Vincent Létang, EVP, Global Market Intelligence, chez Magna (IPG Mediabrands), nous décrit 7 tendances du marché américain, qui peuvent nous éclairer sur le futur des médias en Europe.

Retrouvez ici la tendance n°1 : Consommation TV : l’audience live continue de s’effondrer

Tendance n°2 :
Médias audio : crise et renouveau

Plus encore que la télévision, la radio semble moribonde aux USA. Les diffuseurs aiment rappeler que la couverture hebdomadaire (le reach) de la radio reste très élevée (89% des 18 ans et plus) et qu’elle s’érode plus lentement que celle de la télévision. Tout cela est vrai, et le public reste fidèle à la radio, en particulier durant le «morning commute» dans les voitures. Néanmoins, les cibles jeunes décrochent tout autant que sur la TV : 11 heures d’écoute par semaine pour les 18-34 ans contre 14 heures pour l’ensemble de la population. La radio AM/ FM ne représente plus que 46% du temps dédié aux médias audio, contre 54% pour les plateformes alternatives (satellite, streaming audio, podcasting).
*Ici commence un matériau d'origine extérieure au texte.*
Lemma keeps_adj_try_extend mask u v : keeps_adj (try_extend mask u v).
Proof.
  unfold try_extend. apply keeps_adj_bind.
  - destruct (Z.land mask (Z.shiftl 1 v) =? 0); auto with keeps.
    apply keeps_adj_bind; auto with keeps.
  - intros [|]; auto with keeps.
    apply keeps_adj_bind; auto with keeps.
    intros [|]; simpl; auto with keeps.
    apply keeps_adj_bind; auto with keeps.
Qed.

Lemma keeps_adj_extend_from n mask u : keeps_adj (extend_from n mask u).
Proof.
  unfold extend_from. apply keeps_adj_bind; auto with keeps.
  intros [|]; auto with keeps.
  apply keeps_adj_for_each. intros v. apply keeps_adj_try_extend.
Qed.

Lemma keeps_adj_process_mask n mask : keeps_adj (process_mask n mask).
Proof.
  unfold process_mask. apply keeps_adj_for_each.
  intros u. apply keeps_adj_extend_from.
Qed.

Lemma keeps_adj_reconstruct fuel :
  forall cur_mask cur_v path, keeps_adj (reconstruct fuel cur_mask cur_v path).
Proof.
  induction fuel as [|fuel IH]; intros cur_mask cur_v path; simpl;
    destruct (cur_v =? -1); auto with keeps.
  - intros s. reflexivity.
  - apply keeps_adj_bind; auto with keeps.
    intros prev. destruct (prev =? -1); auto with keeps.
Qed.

Lemma keeps_adj_find_end fuel full_mask vs :
  keeps_adj (find_end fuel full_mask vs).
Proof.
  induction vs as [|v vs IH]; simpl; auto with keeps.
  apply keeps_adj_bind; auto with keeps.
  intros [|]; [|assumption].
  apply keeps_adj_bind; auto using keeps_adj_reconstruct with keeps.
Qed.
(** * Scene tools: the Tile Expander and the Collider Cleaner

    A shallow embedding of the two command-line scripts of the repository,
    [MD/OLD MD/expand_tilemap.py] and [cleanup_colliders.py], and the
    properties of their specification.

    Both scripts read a JSON scene document with [json.load], work on the
    resulting Python objects and write the document back with [json.dump].
    The embedding follows the scripts statement by statement:

    - a JSON value is a tree of type [json]; a Python [dict] is an
      association list in insertion order;
    - the operations the scripts apply to values whose shape they never
      check ([x[0]], [for x in ...], [.startswith], [.get], [.copy], [len],
      hashing) are total functions into [result], which raise the exception
      Python raises;
    - printing, reading and writing files thread a [world] (file system
      and standard output) through the monad [M]. *)

From Stdlib Require Import ZArith List String Ascii Bool Lia.
Import ListNotations.

Open Scope string_scope.
Open Scope list_scope.
Open Scope Z_scope.

Set Warnings "-register-all".

(* ================================================================== *)
(** * JSON values as [json.load] builds them *)
(* ================================================================== *)

(** A Python [float] other than NaN: signed zero, signed infinity, or
    [(-1)^neg * m * 2^e].  Strict JSON has no NaN literal, and whether a
    NaN belongs to a [set] depends on object identity, which a value
    model does not have. *)
Inductive pyfloat : Type :=
| FZero (neg : bool)
| FInf (neg : bool)
| FFin (neg : bool) (m : positive) (e : Z).

(** A Python [str] is a sequence of code points; a [string] here is a
    sequence of 8-bit characters, read as the code points 0..255. *)
Inductive json : Type :=
| JNull
| JBool (b : bool)
| JInt (n : Z)
| JFloat (f : pyfloat)
| JStr (s : string)
| JArr (l : list json)
| JObj (d : list (string * json)).

(** A [dict] with string keys, in insertion order.  [json.load] never
    yields two bindings for one key. *)
Definition dict : Type := list (string * json).

(** Exceptions the scripts can raise. *)
Inductive exn : Type :=
| TypeError
| IndexError
| KeyError
| AttributeError
| ZeroDivisionError
| FileNotFoundError
| EOFError
| SystemExit (code : Z).

Inductive result (A : Type) : Type :=
| Ok (a : A)
| Raise (e : exn).

Arguments Ok {A} a.
Arguments Raise {A} e.
(** * Withdrawal consistency core of the withdraw API

    A shallow embedding of the Go sources: the wallet repository and its
    SQL statements, the idempotency store, the rate-limit store, the HTTP
    middlewares and handler that compose them, and the two selectors that
    map a configuration string to an algorithm; beside them the balance
    inquiry, the limiter's key extractors and reset, the token manager
    and the bearer-token middleware, the login, and the providers of
    package app. *)

From stdpp Require Import base gmap strings list pretty.
From Stdlib Require Import ZArith Lia Ascii.

Open Scope string_scope.
Open Scope Z_scope.

(** ** Values shared by all packages *)

(** A member value of the flat JSON objects the handlers send
    (fiber.Map literals and the response structs). *)
Inductive json_value : Type :=
| JString (s : string)
| JNumber (z : Z)
| JTime (t : Z).

(** A JSON object as handed to the JSON encoder: its members. *)
Definition json_object : Type := list (string * json_value).

(** Library functions the sources call but do not define. Strings are Go
    strings, that is, byte sequences. *)
Class Runtime : Type := {
  (** uuid.Parse of github.com/google/uuid; the result is the canonical
      text of the identifier, as [user_id::text] renders it. *)
  uuid_Parse : string -> option string;
  (** strings.TrimSpace, strings.ToLower, strings.ToUpper. *)
  TrimSpace : string -> string;
  ToLower : string -> string;
  ToUpper : string -> string;
  (** hex.EncodeToString of the SHA-256 digest of the bytes written. *)
  sha256_hex : string -> string;
  (** The JSON encoder behind c.JSON, and the Content-Type c.JSON sets. *)
  JSONEncoder : json_object -> string;
  JSONContentType : string;
  (** c.Bind().JSON into withdrawalRequest: the decoded amount_minor, or
      None when the body does not decode. *)
  BindJSON_withdrawalRequest : string -> option Z
}.

(** int64 / bigint range. *)
Definition max_int64 : Z := 9223372036854775807.
Definition min_int64 : Z := -9223372036854775808.
Definition in_int64 (z : Z) : bool := (min_int64 <=? z) && (z <=? max_int64).

(** Result of a fallible call: Go's [(value, error)] pair. *)
Inductive Res (E A : Type) : Type :=
| Ok (a : A)
| Err (e : E).
Arguments Ok {E A} a.
Arguments Err {E A} e.

(** ** Relational schema (db/migrations) *)

(** Row of [wallets]; the table is keyed by the unique [user_id]. *)
Record Wallet : Type := {
  wallet_id : string;
  balance_minor : Z;
  currency : string;
  version : Z;
  wallet_created_at : Z;
  wallet_updated_at : Z
}.

(** Row of [wallet_ledger]. *)
Record LedgerEntry : Type := {
  ledger_wallet_id : string;
  entry_type : string;
  amount_minor : Z;
  balance_after_minor : Z;
  reference_id : option string;
  chain_id : option string;
  ledger_created_at : Z
}.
La baisse du volume d’écoute, la stagnation des CPM (signe d’une demande faible) et le report massif des annonceurs locaux (commerces et concessionnaires automobiles) vers les plateformes numériques, figurent parmi les causes de l’érosion des revenus publicitaires que nous constatons depuis cinq ans, malgré l’environnement économique porteur (-2,2% par an en moyenne sur 2013-2018). Écrasé de dettes, le leader du marché, iHeartMedia, a dû se placer sous la protection du «Chapter 11» («Bankrupcy») pendant plusieurs mois, pour pouvoir recapitaliser et se réorganiser.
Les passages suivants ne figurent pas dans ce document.